Although Vietnam has started to organize aviation exhibitions, the scale of such programs was still small compared to the market of almost 100 million people, she said.
These cannot be considered a "True Air Show", because the exhibitions have mainly consisted of several booths inside a hall, she added.
Also attending the event to present VIAE 2022, Major General Hoang Viet Quang, deputy director of the Operations Department under the General Staff of the Vietnam People's Army, said many large foreign firms have come to Vietnam and proposed the idea of organizing an 'Air Show' in the country.
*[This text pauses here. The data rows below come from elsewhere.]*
(** The journal of the example: one Set record; flipping the value
    byte of its payload makes the restart fail. *)
Example journal_after_flush :
  sample.fsb !! "test.wal" = Some (frame (OpSet, sample.payload_a7)) /\
  fst (New "test.db" "test.wal" sample.fsb) =
    inl (mkKV {[ "a" := sample.VByte x07 ]} "test.db" sample.j0 false true) /\
  fst (New "test.db" "test.wal"
         (<["test.wal" := jEncode OpSet 3 (crc32.ChecksumIEEE sample.payload_a7)
                            ++ [x01; x08; x61]]> sample.fsb)) =
    inr (Wrap "creating journal" (Wrap "play" ErrJournalCorrupt)).
Proof. repeat split; vm_compute; reflexivity. Qed.

(** ** The conditions of a restart hold along the life of a store *)

Section Exists.
Context `{Disk}.

Lemma os_Write_exists (f : os.File) (p : list byte) (fs fs' : os.files) (n : nat)
    (e : option error) (file : string) :
  os.Write f p fs = (n, e, fs') -> is_Some (fs !! file) -> is_Some (fs' !! file).
Proof.
  unfold os.Write. intros E Hs.
  destruct (os.closed f); [injection E as _ _ <-; exact Hs|].
  destruct (write_fault _ _ _); injection E as _ _ <-;
    (destruct (decide (os.path f = file)) as [->|Hne];
     [rewrite lookup_insert_eq; eauto|rewrite lookup_insert_ne by exact Hne; exact Hs]).
Qed.

Lemma Flush_exists (f : os.File) (b b' : bufio.Writer) (fs fs' : os.files)
    (e : option error) (file : string) :
  bufio.Flush f b fs = (b', fs', e) -> is_Some (fs !! file) -> is_Some (fs' !! file).
Proof.
  unfold bufio.Flush. intros E Hs.
  destruct (bufio.err b); [injection E as _ <- _; exact Hs|].
  destruct (bufio.Buffered b =? 0)%nat; [injection E as _ <- _; exact Hs|].
  destruct (os.Write f (bufio.buf b) fs) as [[n e0] fs0] eqn:Ew.
  pose proof (os_Write_exists _ _ _ _ _ _ file Ew Hs) as Hs0.
  destruct e0; [|destruct (n <? _)%nat]; injection E as _ <- _; exact Hs0.
Qed.

Lemma writeLoop_exists (fuel : nat) (f : os.File) (b b1 : bufio.Writer) (p p1 : list byte)
    (nn nn1 : nat) (fs fs1 : os.files) (file : string) :
  bufio.writeLoop fuel f b p nn fs = (b1, p1, nn1, fs1) ->
  is_Some (fs !! file) -> is_Some (fs1 !! file).
Proof.
  revert b p nn fs. induction fuel as [|fuel IH]; intros b p nn fs E Hs;
    [injection E as _ _ _ <-; exact Hs|].
  rewrite writeLoop_S in E.
  destruct ((bufio.Available b <? length p)%nat && _);
    [|injection E as _ _ _ <-; exact Hs].
  destruct (bufio.Buffered b =? 0)%nat.
  - destruct (os.Write f p fs) as [[n e] fs'] eqn:Ew.
    apply (IH _ _ _ _ E). eapply os_Write_exists; eassumption.
  - cbv zeta in E. destruct (bufio.Flush f _ fs) as [[b' fs'] e] eqn:Ef.
    apply (IH _ _ _ _ E). eapply Flush_exists; eassumption.
Qed.

Lemma Write_exists (f : os.File) (b b' : bufio.Writer) (p : list byte) (fs fs' : os.files)
    (n : nat) (e : option error) (file : string) :
  bufio.Write f b p fs = (b', fs', n, e) -> is_Some (fs !! file) -> is_Some (fs' !! file).
Proof.
  unfold bufio.Write. intros E Hs.
  destruct (bufio.writeLoop 3 f b p 0 fs) as [[[b1 p1] nn] fs1] eqn:El.
  pose proof (writeLoop_exists _ _ _ _ _ _ _ _ _ _ file El Hs) as Hs1.
  destruct (bufio.err b1); injection E as _ <- _ _; exact Hs1.
Qed.

End Exists.

Section Invariant.
Context {any : Type} `{GobRoundTrip any} `{Disk}.

Lemma log_exists (j j' : journal) (fs fs' : os.files) (op : Op) (key : string)
    (value : any) (r : option error) (file : string) :
  log j fs op key value = (j', fs', r) -> is_Some (fs !! file) -> is_Some (fs' !! file).
Proof.
  unfold log. intros E Hs. destruct (gobEncodeTx _) as [b|]; [|injection E as _ <- _; auto].
  destruct (bufio.Write (fh j) (bufWriter j) _ fs) as [[[w1 fs1] n1] e1] eqn:E1.
  pose proof (Write_exists _ _ _ _ _ _ _ _ file E1 Hs) as H1'.
  destruct e1; [injection E as _ <- _; auto|].
  destruct (negb (n1 =? 9)%nat); [injection E as _ <- _; auto|].
  destruct (bufio.Write (fh j) w1 b fs1) as [[[w2 fs2] n2] e2] eqn:E2.
  pose proof (Write_exists _ _ _ _ _ _ _ _ file E2 H1') as H2'.
  destruct e2; [|destruct (negb _)]; injection E as _ <- _; exact H2'.
Qed.

(** An append keeps the files loadable, unless gob made a payload of
    2^32 bytes or more of the value. *)
Lemma log_restartable (kv : KV any) (fs fs' : os.files) (j' : journal) (op : Op)
    (key : string) (value : any) (r : option error) :
  idle kv -> restartable kv fs -> 0 <= op < 256 ->
  (forall b, gobEncodeTx (mkTx key value) = Some b -> Z.of_nat (length b) < 2 ^ 32) ->
  log (kvJournal kv) fs op key value = (j', fs', r) ->
  restartable (withJournal kv j') fs'.
Proof.
  intros (Hr & Hm & Hp & Hne) ((snap & m0 & Hsnap & Hdec) & disk & Hdisk & Hinv) Hop Hlen El.
  destruct (log_fields _ _ _ _ _ _ _ _ El) as [Hfh Hname].
  split; cbn [withJournal fileName kvJournal].
  - exists snap, m0. split; [|exact Hdec].
    rewrite (log_other _ _ _ _ _ _ _ _ (fileName kv) El) by congruence. exact Hsnap.
  - destruct (log_exists _ _ _ _ _ _ _ _ (name (kvJournal kv)) El ltac:(eauto)) as [disk' Hd'].
    rewrite Hname. exists disk'. split; [exact Hd'|]. intros He.
    rewrite <- Hp in Hdisk, Hd'.
    destruct (gobEncodeTx (mkTx key value)) as [b|] eqn:Henc.
    + pose proof (log_no_pending_error _ _ _ _ _ _ _ _ _ _ Henc (Hlen b eq_refl) El Hdisk He)
        as ->.
      destruct (log_ok _ _ _ _ _ _ _ _ El Hdisk)
        as (b' & disk1 & Hb' & Hl & He0 & _ & Hd1 & Hs).
      rewrite Henc in Hb'. injection Hb' as <-.
      destruct (Hinv He0) as (recs & Hrecs & Hvalid).
      exists (recs ++ [(op, b)]). rewrite Hd1 in Hd'. injection Hd' as <-.
      split.
      * rewrite Hs, app_assoc, Hrecs, frames_app. unfold frames at 3.
        cbn [map concat]. rewrite app_nil_r. reflexivity.
      * apply Forall_app. split; [exact Hvalid|]. constructor; [|constructor].
        eapply validRecord_encoded; eassumption.
    + unfold log in El. rewrite Henc in El. injection El as <- <- _.
      rewrite Hd' in Hdisk. injection Hdisk as <-. apply Hinv, He.
Qed.

(** [New] leaves an idle store over loadable files. *)
Lemma New_idle_restartable (dbName walName : string) (fs fs' : os.files) (kv : KV any) :
  dbName <> walName -> New dbName walName fs = (inl kv, fs') ->
  idle kv /\ restartable kv fs'.
Proof.
  intros Hne E. unfold New in E.
  assert (Hload : exists fs1 snap m0 m j,
             newJournal walName m0 fs1 = (inl j, m, fs') /\
             kv = mkKV m dbName j false true /\
             fs1 !! dbName = Some snap /\ gobDecodeMap snap = Some m0).
  { destruct (os.Stat dbName fs) eqn:Hs.
    - unfold loadFromGob in E. destruct (fs !! dbName) as [snap|] eqn:Hsnap; [|discriminate].
      destruct (gobDecodeMap snap) as [m0|] eqn:Hdec; [|discriminate].
      destruct (newJournal walName m0 fs) as [[[j|e] m] fs2] eqn:Ej; [|discriminate].
      injection E as <- <-. exists fs, snap, m0, m, j. auto.
    - unfold createEmptyGob, encodeMapTo, os.Create in E.
      destruct (gobEncodeMap ∅) as [b|] eqn:Hb; [|discriminate].
      destruct (os.Write _ b _) as [[n e] fs1] eqn:Ew.
      destruct e; [discriminate|].
      destruct (newJournal walName ∅ fs1) as [[[j|e] m] fs2] eqn:Ej; [|discriminate].
      injection E as <- <-.
      apply os_Write_ok in Ew as [_ ->]. cbn [os.path] in Ej.
      rewrite lookup_insert_eq in Ej. cbn [default app] in Ej.
      exists (<[dbName := b]> (<[dbName := []]> fs)), b, ∅, m, j.
      rewrite lookup_insert_eq. split; [exact Ej|]. split; [reflexivity|].
      split; [reflexivity|]. apply gob_map_roundtrip, Hb. }
  clear E. destruct Hload as (fs1 & snap & m0 & m & j & Ej & -> & Hsnap & Hdec).
  apply newJournal_ok in Ej as [-> ->].
  split.
  - unfold idle. cbn. auto.
  - split; cbn [fileName kvJournal name bufWriter].
    + exists snap, m0. rewrite lookup_insert_ne by congruence. auto.
    + exists []. rewrite lookup_insert_eq. split; [reflexivity|].
      intros _. exists []. split; [reflexivity|constructor].
Qed.

(** X25: [Set] keeps the store idle and its files loadable by a
    restart, whether its append succeeds or fails, as long as gob does
    not make a payload of 2^32 bytes or more of the value. *)
Lemma Set_idle_restartable (kv kv' : KV any) (fs fs' : os.files) (key : string)
    (value : any) (r : option error) :
  idle kv -> restartable kv fs ->
  (forall b, gobEncodeTx (mkTx key value) = Some b -> Z.of_nat (length b) < 2 ^ 32) ->
  Set_ kv fs key value = Returns r kv' fs' ->
  idle kv' /\ restartable kv' fs'.
Proof.
  intros Hidle Hrest Hlen E. pose proof Hidle as (Hr & Hm & Hp & Hne).
  unfold Set_, Lock in E. rewrite Hr, Hm in E. cbn [negb] in E.
  destruct (log _ fs OpSet key value) as [[j1 fs1] r1] eqn:El.
  injection E as _ <- <-. cbn [Unlock withMemory kvJournal] in El.
  destruct (log_fields _ _ _ _ _ _ _ _ El) as [Hfh Hname].
  split.
  - unfold idle. cbn. rewrite Hfh, Hname. auto.
  - apply (log_restartable kv fs fs1 j1 OpSet key value r1 Hidle Hrest
             ltac:(unfold OpSet; lia) Hlen) in El.
    exact El.
Qed.

End Invariant.

(** On a full disk: the first [Set] fills the buffer only, the [Flush]
    fails and leaves its error in the writer, the append of the second
    [Set] fails on that error, and this [Set] returns nil all the same,
    with the value in memory. *)
Example Set_on_full_disk :
  @Set_ _ sample.gob sample.fullDisk sample.kv0 sample.fs0 "foo" (sample.VByte x01)
    = Returns None sample.full1.1 sample.full1.2 /\
  @Flush _ sample.fullDisk sample.full1.1 sample.full1.2
    = Returns (Some (Wrap "flush" ErrDisk)) sample.full2.1 sample.full2.2 /\
  (@log _ sample.gob sample.fullDisk (kvJournal sample.full2.1) sample.full2.2
     OpSet "bar" (sample.VByte x02)).2
    = Some (Wrap "write header" ErrDisk) /\
  @Set_ _ sample.gob sample.fullDisk sample.full2.1 sample.full2.2 "bar" (sample.VByte x02)
    = Returns None sample.full3.1 sample.full3.2 /\
  memory sample.full3.1 !! "bar" = Some (sample.VByte x02).
Proof. repeat split; vm_compute; reflexivity. Qed.

(** * Further properties of the store and the journal *)

(** ** Reading and writing the map in memory *)

Section MemoryOps.
Context {any : Type} `{Gob any} `{Disk}.

(** X1: on a ready store with the mutex free, [Set(k, v)] followed by
    [Get] answers (v, true, nil) for [k] and, for any other key, what
    [Get] answered before the [Set]; this holds whatever the append to
    the journal did. *)
Theorem X1_Get_after_Set (kv : KV any) (fs : os.files) (key key' : string) (value : any) :
  ready kv = true -> mu kv = false ->
  exists kv1 fs1,
    Set_ kv fs key value = Returns None kv1 fs1 /\
    Get kv1 fs1 key = Returns (value, true, None) kv1 fs1 /\
    (key' <> key ->
     exists r, Get kv fs key' = Returns r kv fs /\ Get kv1 fs1 key' = Returns r kv1 fs1).
Proof.
  intros Hr Hm. unfold Set_, Lock. rewrite Hr, Hm. cbn [negb].
  destruct (log _ fs OpSet key value) as [[j fs1] r] eqn:El.
  do 2 eexists. split; [reflexivity|].
  unfold Get, Lock. cbn. rewrite Hr, Hm, lookup_insert_eq. cbn.
  split; [reflexivity|]. intros Hne. rewrite lookup_insert_ne by congruence.
  destruct kv as [m f j0 mu0 r0]. cbn in *. subst mu0 r0.
  destruct (m !! key'); eexists; split; reflexivity.
Qed.

(** X2: on a ready store with the mutex free, [Get] of a key that is
    not in the map answers (nil, false, nil), [Get] of a key that is
    there answers its value with true, and in both cases the store and
    the files are left as they were. *)
Theorem X2_Get_reads_only (kv : KV any) (fs : os.files) (key : string) :
  ready kv = true -> mu kv = false ->
  (memory kv !! key = None -> Get kv fs key = Returns (nil_any, false, None) kv fs) /\
  (forall value, memory kv !! key = Some value ->
                 Get kv fs key = Returns (value, true, None) kv fs).
Proof.
  intros Hr Hm. destruct kv as [m f j mu0 r0]. cbn in *. subst mu0 r0.
  split; [intros Hk|intros value Hk]; unfold Get, Lock; cbn; rewrite Hk; reflexivity.
Qed.

(** X3: [Unset] of a key that is not in the map returns with the mutex
    still held, so every later call on the store that takes the mutex
    ([Get], [Set], [Unset], [Coalesce], [Close]) never returns. *)
Theorem X3_Unset_absent_leaves_mutex_held (kv : KV any) (fs : os.files)
    (key key' : string) (value : any) :
  ready kv = true -> mu kv = false -> memory kv !! key = None ->
  exists kv1,
    Unset kv fs key = Returns (true, None) kv1 fs /\
    mu kv1 = true /\
    Get kv1 fs key' = Blocks /\
    Set_ kv1 fs key' value = Blocks /\
    Unset kv1 fs key' = Blocks /\
    Coalesce kv1 fs = Blocks /\
    Close kv1 fs = Blocks.
Proof.
  intros Hr Hm Hk. unfold Unset at 1. unfold Lock. rewrite Hr, Hm. cbn [negb].
  cbn [memory]. rewrite Hk. eexists. split; [reflexivity|].
  unfold Get, Set_, Unset, Coalesce, Close, Lock. cbn.
  repeat split; reflexivity.
Qed.

(** X4: [Unset] of a key that is in the map, when its append succeeds,
    returns (true, nil) and has handed exactly one record to the
    journal: the bytes in the journal file followed by those in the
    writer have grown by the frame of an Unset record whose payload is
    the gob encoding of the key with a nil value. *)
Theorem X4_Unset_appends_one_record (kv kv1 : KV any) (fs fs1 : os.files)
    (key : string) (value : any) (disk : list byte) :
  ready kv = true -> mu kv = false -> memory kv !! key = Some value ->
  fs !! os.path (fh (kvJournal kv)) = Some disk ->
  Unset kv fs key = Returns (true, None) kv1 fs1 ->
  exists b disk1,
    gobEncodeTx (mkTx key nil_any) = Some b /\
    fs1 !! os.path (fh (kvJournal kv)) = Some disk1 /\
    disk1 ++ bufio.buf (bufWriter (kvJournal kv1)) =
      disk ++ bufio.buf (bufWriter (kvJournal kv)) ++ frame (OpUnset, b).
Proof.
  intros Hr Hm Hk Hd E. unfold Unset, Lock in E. rewrite Hr, Hm in E.
  cbn [negb memory] in E. rewrite Hk in E. cbn [Unlock kvJournal] in E.
  destruct (log (kvJournal kv) fs OpUnset key nil_any) as [[j fs'] [e|]] eqn:El;
    [discriminate|].
  injection E as <- <-.
  destruct (log_ok _ _ _ _ _ _ _ _ El Hd) as (b & disk1 & Hb & _ & _ & _ & Hd1 & Hs).
  exists b, disk1. cbn [withJournal kvJournal]. auto.
Qed.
However, current infrastructure and air traffic conditions were not favorable for such a show, he added.
Quang said an attractive international "Air Show" would need the display of aircraft on the ground and performances in the air.
For the ground display, the country does not have suitable place because the two biggest airports – Tan Son Nhat and Noi Bai in HCMC and Hanoi – were always overloaded and busy.
Such shows can only be held after the Long Thanh International Airport being built in Dong Nai Province becomes operational, Quang said.